PROBLEM REQUIREMENTS: Go through the data and count the lines holding the string "GpConstants". Write only the number.

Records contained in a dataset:
+ + + + + + +

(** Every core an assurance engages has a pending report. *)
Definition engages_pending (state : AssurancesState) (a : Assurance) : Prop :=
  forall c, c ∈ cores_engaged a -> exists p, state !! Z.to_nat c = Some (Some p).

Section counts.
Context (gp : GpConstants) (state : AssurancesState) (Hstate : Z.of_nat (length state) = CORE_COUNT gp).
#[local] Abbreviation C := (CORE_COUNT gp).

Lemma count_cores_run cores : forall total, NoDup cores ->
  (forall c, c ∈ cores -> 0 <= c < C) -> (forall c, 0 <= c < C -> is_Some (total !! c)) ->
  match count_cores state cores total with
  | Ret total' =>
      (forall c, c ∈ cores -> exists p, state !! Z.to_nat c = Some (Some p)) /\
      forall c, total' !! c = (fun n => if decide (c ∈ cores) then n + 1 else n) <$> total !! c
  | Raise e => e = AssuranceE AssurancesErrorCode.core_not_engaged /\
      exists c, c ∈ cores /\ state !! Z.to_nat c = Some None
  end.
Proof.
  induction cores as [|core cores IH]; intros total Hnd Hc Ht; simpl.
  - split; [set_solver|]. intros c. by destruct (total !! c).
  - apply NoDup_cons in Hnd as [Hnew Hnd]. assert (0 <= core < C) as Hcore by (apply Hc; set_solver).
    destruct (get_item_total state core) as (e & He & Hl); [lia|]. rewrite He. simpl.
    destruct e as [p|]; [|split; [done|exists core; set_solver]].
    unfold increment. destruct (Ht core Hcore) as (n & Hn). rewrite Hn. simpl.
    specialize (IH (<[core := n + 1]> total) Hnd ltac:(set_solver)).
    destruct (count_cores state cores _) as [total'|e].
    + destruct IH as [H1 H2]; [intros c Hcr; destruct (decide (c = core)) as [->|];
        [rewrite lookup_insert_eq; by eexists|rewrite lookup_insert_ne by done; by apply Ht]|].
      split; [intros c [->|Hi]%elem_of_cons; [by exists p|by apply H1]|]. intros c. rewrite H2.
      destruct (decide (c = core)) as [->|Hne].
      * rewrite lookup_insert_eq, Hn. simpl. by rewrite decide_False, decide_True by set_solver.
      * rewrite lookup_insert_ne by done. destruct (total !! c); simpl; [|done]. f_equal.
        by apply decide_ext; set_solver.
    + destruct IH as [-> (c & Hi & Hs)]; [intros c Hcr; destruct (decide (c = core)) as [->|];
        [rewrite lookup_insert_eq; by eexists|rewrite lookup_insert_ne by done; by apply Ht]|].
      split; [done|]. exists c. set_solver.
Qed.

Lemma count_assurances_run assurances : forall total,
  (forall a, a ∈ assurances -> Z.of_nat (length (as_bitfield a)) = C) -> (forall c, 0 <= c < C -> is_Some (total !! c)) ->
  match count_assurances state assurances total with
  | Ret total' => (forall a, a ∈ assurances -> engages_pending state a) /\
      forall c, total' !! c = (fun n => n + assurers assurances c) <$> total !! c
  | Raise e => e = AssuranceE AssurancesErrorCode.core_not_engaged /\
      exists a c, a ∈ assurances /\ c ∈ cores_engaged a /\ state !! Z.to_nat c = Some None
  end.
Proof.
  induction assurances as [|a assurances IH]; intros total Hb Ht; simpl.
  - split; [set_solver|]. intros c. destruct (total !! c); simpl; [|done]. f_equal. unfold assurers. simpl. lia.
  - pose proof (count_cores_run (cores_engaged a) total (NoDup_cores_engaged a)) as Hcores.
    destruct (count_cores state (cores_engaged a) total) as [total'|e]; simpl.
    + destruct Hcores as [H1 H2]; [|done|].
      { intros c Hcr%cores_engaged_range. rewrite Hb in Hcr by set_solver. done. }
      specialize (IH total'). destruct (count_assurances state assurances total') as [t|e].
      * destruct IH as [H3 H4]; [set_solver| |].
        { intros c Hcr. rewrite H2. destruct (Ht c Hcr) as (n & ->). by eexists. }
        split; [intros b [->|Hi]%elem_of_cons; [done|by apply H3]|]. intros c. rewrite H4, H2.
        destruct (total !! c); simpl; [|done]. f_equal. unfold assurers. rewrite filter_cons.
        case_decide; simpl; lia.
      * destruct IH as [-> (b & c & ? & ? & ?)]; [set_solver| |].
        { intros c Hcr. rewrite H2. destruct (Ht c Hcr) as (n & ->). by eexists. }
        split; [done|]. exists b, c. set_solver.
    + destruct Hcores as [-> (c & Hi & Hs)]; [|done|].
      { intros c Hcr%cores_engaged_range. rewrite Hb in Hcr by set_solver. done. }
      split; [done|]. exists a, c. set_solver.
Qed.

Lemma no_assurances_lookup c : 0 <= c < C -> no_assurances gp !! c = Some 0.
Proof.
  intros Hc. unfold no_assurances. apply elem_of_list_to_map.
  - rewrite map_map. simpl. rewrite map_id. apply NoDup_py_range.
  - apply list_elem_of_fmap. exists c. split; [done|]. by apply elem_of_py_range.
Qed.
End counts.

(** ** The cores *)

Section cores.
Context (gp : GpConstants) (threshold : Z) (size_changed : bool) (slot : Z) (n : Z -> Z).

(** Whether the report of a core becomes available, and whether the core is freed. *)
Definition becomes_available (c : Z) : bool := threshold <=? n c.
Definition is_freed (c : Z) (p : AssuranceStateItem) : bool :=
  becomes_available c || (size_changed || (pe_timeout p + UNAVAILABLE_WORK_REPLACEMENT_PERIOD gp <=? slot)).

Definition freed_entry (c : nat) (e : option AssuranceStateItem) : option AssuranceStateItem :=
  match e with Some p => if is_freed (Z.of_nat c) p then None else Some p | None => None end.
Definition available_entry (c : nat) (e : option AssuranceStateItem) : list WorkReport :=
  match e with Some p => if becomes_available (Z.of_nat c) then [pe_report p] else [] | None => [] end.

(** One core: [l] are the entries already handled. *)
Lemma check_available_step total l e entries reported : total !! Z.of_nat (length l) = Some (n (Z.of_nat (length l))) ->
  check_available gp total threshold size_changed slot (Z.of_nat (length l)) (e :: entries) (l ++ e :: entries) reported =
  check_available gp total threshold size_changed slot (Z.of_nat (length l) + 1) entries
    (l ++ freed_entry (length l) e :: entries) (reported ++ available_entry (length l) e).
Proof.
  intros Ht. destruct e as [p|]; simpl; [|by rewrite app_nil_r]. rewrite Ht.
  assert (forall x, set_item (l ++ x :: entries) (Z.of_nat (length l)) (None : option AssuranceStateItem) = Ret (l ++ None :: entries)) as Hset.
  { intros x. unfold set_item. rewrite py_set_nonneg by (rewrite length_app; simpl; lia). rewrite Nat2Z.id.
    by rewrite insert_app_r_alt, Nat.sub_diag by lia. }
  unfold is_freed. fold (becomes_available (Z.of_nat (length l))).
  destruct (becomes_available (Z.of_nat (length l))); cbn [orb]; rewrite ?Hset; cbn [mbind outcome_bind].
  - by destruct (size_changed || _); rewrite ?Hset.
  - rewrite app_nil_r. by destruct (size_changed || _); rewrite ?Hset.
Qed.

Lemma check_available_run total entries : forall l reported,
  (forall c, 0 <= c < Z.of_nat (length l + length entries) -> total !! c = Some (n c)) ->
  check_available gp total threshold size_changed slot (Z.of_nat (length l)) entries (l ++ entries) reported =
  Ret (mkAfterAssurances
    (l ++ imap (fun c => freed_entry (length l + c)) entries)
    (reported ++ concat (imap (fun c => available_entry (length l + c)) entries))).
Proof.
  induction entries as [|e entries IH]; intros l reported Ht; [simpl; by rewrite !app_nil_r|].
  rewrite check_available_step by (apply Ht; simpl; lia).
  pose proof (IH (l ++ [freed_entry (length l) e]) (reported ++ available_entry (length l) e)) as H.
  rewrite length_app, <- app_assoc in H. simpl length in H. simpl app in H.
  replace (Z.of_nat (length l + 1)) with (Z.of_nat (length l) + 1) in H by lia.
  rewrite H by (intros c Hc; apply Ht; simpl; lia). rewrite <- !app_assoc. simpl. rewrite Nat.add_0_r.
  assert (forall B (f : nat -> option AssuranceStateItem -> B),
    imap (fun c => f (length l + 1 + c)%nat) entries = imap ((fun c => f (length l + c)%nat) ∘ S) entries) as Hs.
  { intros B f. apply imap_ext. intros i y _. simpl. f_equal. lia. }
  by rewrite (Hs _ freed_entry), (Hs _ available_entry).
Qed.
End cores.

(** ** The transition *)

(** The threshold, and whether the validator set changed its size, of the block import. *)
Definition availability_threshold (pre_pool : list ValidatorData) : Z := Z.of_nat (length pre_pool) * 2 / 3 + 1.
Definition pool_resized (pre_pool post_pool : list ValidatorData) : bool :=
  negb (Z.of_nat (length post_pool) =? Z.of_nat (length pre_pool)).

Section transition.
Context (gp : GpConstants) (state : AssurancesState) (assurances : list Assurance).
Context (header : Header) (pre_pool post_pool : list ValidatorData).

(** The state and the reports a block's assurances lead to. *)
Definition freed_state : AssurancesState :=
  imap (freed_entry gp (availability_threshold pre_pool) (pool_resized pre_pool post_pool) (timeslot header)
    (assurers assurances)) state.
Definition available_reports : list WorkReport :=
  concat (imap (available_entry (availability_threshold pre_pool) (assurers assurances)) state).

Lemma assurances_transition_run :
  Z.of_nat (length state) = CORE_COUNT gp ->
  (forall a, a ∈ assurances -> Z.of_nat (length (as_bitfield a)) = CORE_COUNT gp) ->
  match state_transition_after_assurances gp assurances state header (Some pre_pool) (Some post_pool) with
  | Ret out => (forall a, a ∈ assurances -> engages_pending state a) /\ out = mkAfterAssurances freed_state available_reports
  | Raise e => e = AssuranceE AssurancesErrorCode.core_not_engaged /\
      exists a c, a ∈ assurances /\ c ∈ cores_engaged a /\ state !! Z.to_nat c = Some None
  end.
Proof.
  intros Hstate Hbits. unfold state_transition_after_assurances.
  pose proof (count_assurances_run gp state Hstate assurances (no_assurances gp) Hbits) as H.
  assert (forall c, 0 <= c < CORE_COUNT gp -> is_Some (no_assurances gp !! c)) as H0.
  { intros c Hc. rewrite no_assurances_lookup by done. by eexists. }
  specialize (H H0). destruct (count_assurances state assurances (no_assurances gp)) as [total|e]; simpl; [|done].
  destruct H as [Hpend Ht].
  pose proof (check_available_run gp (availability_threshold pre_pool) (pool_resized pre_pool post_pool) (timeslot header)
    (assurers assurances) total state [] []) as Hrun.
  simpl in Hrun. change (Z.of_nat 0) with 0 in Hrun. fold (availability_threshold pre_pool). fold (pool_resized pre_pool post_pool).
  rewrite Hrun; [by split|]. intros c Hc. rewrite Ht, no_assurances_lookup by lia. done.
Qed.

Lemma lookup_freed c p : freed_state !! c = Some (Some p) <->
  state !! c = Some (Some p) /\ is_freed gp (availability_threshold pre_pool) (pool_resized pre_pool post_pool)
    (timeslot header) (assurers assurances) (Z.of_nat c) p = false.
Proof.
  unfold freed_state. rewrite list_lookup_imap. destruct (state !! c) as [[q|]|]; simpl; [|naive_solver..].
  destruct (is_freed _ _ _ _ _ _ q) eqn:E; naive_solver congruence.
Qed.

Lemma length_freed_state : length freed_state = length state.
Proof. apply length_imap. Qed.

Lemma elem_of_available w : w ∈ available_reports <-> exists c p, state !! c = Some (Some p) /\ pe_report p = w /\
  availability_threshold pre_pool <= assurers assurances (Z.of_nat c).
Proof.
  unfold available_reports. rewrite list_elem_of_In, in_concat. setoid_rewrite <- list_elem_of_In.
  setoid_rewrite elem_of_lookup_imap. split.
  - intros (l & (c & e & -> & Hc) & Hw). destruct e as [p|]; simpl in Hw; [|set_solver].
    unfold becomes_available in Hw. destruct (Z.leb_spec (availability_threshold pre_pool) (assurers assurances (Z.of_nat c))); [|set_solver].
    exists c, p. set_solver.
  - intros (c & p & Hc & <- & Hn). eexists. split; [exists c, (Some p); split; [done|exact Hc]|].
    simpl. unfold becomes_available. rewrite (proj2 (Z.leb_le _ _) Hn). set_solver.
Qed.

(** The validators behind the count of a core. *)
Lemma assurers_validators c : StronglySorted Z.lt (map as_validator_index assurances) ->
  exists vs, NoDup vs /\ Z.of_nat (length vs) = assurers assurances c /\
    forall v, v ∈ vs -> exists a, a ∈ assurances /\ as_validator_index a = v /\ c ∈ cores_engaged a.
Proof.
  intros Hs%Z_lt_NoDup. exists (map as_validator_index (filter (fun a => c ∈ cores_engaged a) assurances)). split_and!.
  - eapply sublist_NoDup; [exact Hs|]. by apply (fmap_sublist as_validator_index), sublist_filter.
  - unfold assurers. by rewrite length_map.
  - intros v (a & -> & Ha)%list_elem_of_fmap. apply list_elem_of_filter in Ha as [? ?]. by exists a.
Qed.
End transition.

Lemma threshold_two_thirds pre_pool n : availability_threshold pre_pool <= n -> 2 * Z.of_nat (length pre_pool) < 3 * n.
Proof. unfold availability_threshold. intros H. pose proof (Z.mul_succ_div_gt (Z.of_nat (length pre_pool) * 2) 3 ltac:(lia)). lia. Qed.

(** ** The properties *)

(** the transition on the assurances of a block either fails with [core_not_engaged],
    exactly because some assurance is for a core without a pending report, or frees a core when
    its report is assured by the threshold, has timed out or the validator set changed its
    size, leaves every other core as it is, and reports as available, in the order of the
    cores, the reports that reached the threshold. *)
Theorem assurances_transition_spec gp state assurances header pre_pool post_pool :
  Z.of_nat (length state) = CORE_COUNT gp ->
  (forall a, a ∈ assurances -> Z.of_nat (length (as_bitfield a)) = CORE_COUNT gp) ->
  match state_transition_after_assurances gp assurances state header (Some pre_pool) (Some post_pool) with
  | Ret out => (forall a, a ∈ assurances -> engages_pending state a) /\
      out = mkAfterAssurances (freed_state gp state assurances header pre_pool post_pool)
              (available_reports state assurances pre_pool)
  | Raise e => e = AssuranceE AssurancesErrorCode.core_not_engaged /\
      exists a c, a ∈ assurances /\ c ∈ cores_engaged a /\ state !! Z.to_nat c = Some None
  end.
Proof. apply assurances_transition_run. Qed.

+ + + + + + +

SOLUTION FOR THIS TASK: 3